Lemma run_handleGradeSubmission (s s0 : State) :
  run network (handleGradeSubmission env s) s0
  = if negb (hasRubric s) then
      ([], withGradingError
             (validation
                "Necesitas generar o importar una rúbrica JSON antes de corregir.") s0,
       Fulfilled tt)
    else
      match submissionFile s with
      | None =>
          ([], withGradingError (validation "Selecciona un archivo para corregir.") s0,
           Fulfilled tt)
      | Some submission =>
          if String.eqb (gradingWebhookUrl env) EmptyString then
            ([], withGradingError
                   (validation
                      "Configura la variable VITE_GRADING_WEBHOOK_URL en tu archivo .env.")
                   s0,
             Fulfilled tt)
          else
            let request :=
              webhookRequest (gradingWebhookUrl env)
                [("rubric", FormBlob (rubricJson s) "application/json" "rubrica.json");
                 ("submission", FormFile submission)] in
            let s1 :=
              withGradingResponse Null (withGradingError None (withIsGrading true s0)) in
            ([(s1, AwaitFetch request)],
             withIsGrading false
               match webhookResult (network request) with
               | Fulfilled result => withGradingResponse (processResult result) s1
               | Rejected error => withGradingError (Some (asWebhookError error)) s1
               end,
             Fulfilled tt)
      end.
Proof.
  unfold handleGradeSubmission.
  destruct (negb (hasRubric s)); [reflexivity|].
  destruct (submissionFile s) as [submission|]; [|reflexivity].
  destruct (String.eqb (gradingWebhookUrl env) EmptyString); [reflexivity|].
  cbn. destruct (webhookResult _); reflexivity.
Qed.

Lemma run_handleUploadToSpreadsheet (s s0 : State) :
  run network (handleUploadToSpreadsheet env s) s0
  = if String.eqb (spreadsheetWebhookUrl env) EmptyString then
      ([], withSpreadsheetError
             (validation
                "Configura la variable VITE_SPREADSHEET_WEBHOOK_URL en tu archivo .env.")
             s0,
       Fulfilled tt)
    else if String.eqb (trim (spreadsheetUrl s)) EmptyString
            || String.eqb (trim (spreadsheetSheetName s)) EmptyString
            || String.eqb (trim (spreadsheetStudentName s)) EmptyString then
      ([], withSpreadsheetError
             (validation
                "Completa la URL de la planilla, el nombre de la hoja y el nombre del alumno antes de enviar.")
             s0,
       Fulfilled tt)
    else
      let request :=
        webhookRequest (spreadsheetWebhookUrl env)
          [("spreadsheet_url", FormText (spreadsheetUrl s));
           ("sheet_name", FormText (spreadsheetSheetName s));
           ("alumno", FormText (spreadsheetStudentName s));
           ("nota", FormText (spreadsheetGrade s));
           ("resumen_por_criterios", FormText (spreadsheetSummaryByCriteria s));
           ("fortalezas", FormText (spreadsheetStrengths s));
           ("recomendaciones", FormText (spreadsheetRecommendations s))] in
      let s1 :=
        withSpreadsheetResponse Null
          (withSpreadsheetError None (withIsUploadingSpreadsheet true s0)) in
      ([(s1, AwaitFetch request)],
       withIsUploadingSpreadsheet false
         match webhookResult (network request) with
         | Fulfilled result => withSpreadsheetResponse (processResult result) s1
         | Rejected error => withSpreadsheetError (Some (asWebhookError error)) s1
         end,
       Fulfilled tt).
Proof.
  unfold handleUploadToSpreadsheet.
  destruct (String.eqb (spreadsheetWebhookUrl env) EmptyString); [reflexivity|].
  destruct (String.eqb (trim (spreadsheetUrl s)) EmptyString
            || String.eqb (trim (spreadsheetSheetName s)) EmptyString
            || String.eqb (trim (spreadsheetStudentName s)) EmptyString);
    [reflexivity|].
  cbn. destruct (webhookResult _); reflexivity.
Qed.

Lemma run_handleRubricImport (file : File) (s s0 : State) :
  run network (handleRubricImport (Some file) s) s0
  = ([(s0, AwaitText file)],
     match fileText file with
     | Rejected reason =>
         withRubricError
           (Some {| message :=
                      match reason with
                      | ThrownError m => m
                      | _ => "No se pudo leer la rúbrica JSON."
                      end;
                    details := None |}) s0
     | Fulfilled text =>
         if negb (truthy (parseJsonSafely text)) then
           withRubricError (validation "El archivo no contiene un JSON válido.") s0
         else
           match JSON_stringify (parseJsonSafely text) with
           | None =>
               withRubricError (validation "Do not know how to serialize a BigInt") s0
           | Some pretty =>
               withRubricError None
                 (withRubricSource (Some importada)
                    (withRubricJson (stored pretty) s0))
           end
     end,
     Fulfilled tt).
Proof.
  unfold handleRubricImport. cbn.
  destruct (fileText file) as [text|reason]; [|reflexivity].
  destruct (negb (truthy (parseJsonSafely text))); [reflexivity|].
  destruct (JSON_stringify (parseJsonSafely text)); reflexivity.
Qed.

Lemma hasRubric_blank (s : State) :
  trim (rubricJson s) = EmptyString <-> hasRubric s = false.
Proof.
  unfold hasRubric. destruct (trim (rubricJson s)); cbn; split;
    intros; auto; discriminate.
Qed.

(** ** Importing a rubric *)

(** C5, as the code has it: the import keeps the file when its text is JSON
    for a truthy value: the rubric text becomes the indented form of the
    value that [JSON.stringify] has returned, the provenance becomes
    importada and the rubric error is cleared.  When the text is not JSON,
    or is JSON for null, false, 0 or the empty string, the error with the
    fixed message is stored.  No request is issued in either case. *)
Theorem handleRubricImport_spec (file : File) (text : string) (s : State) :
  fileText file = Fulfilled text ->
  let r := run network (handleRubricImport (Some file) s) s in
  requests (suspensions r) = []
  /\ (forall v pretty,
        JSON_parse text = Some v -> truthy v = true ->
        JSON_stringify v = Some (Some pretty) ->
        finalState r
        = withRubricError None
            (withRubricSource (Some importada) (withRubricJson pretty s)))
  /\ (forall v, JSON_parse text = Some v -> truthy v = false ->
        finalState r
        = withRubricError (validation "El archivo no contiene un JSON válido.") s)
  /\ (JSON_parse text = None ->
        finalState r
        = withRubricError (validation "El archivo no contiene un JSON válido.") s).
Proof.
  intros Htext r. subst r. rewrite run_handleRubricImport, Htext.
  unfold suspensions, finalState, parseJsonSafely. cbn [fst snd requests].
  repeat split.
  - intros v pretty Hv Ht Hp. rewrite Hv, Ht, Hp. reflexivity.
  - intros v Hv Ht. rewrite Hv, Ht. reflexivity.
  - intros ->. reflexivity.
Qed.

#### Aim of the exercise
Count every line in the data where the string "webhookRequest" occurs. Give nothing except the number.

#### Exercise output
2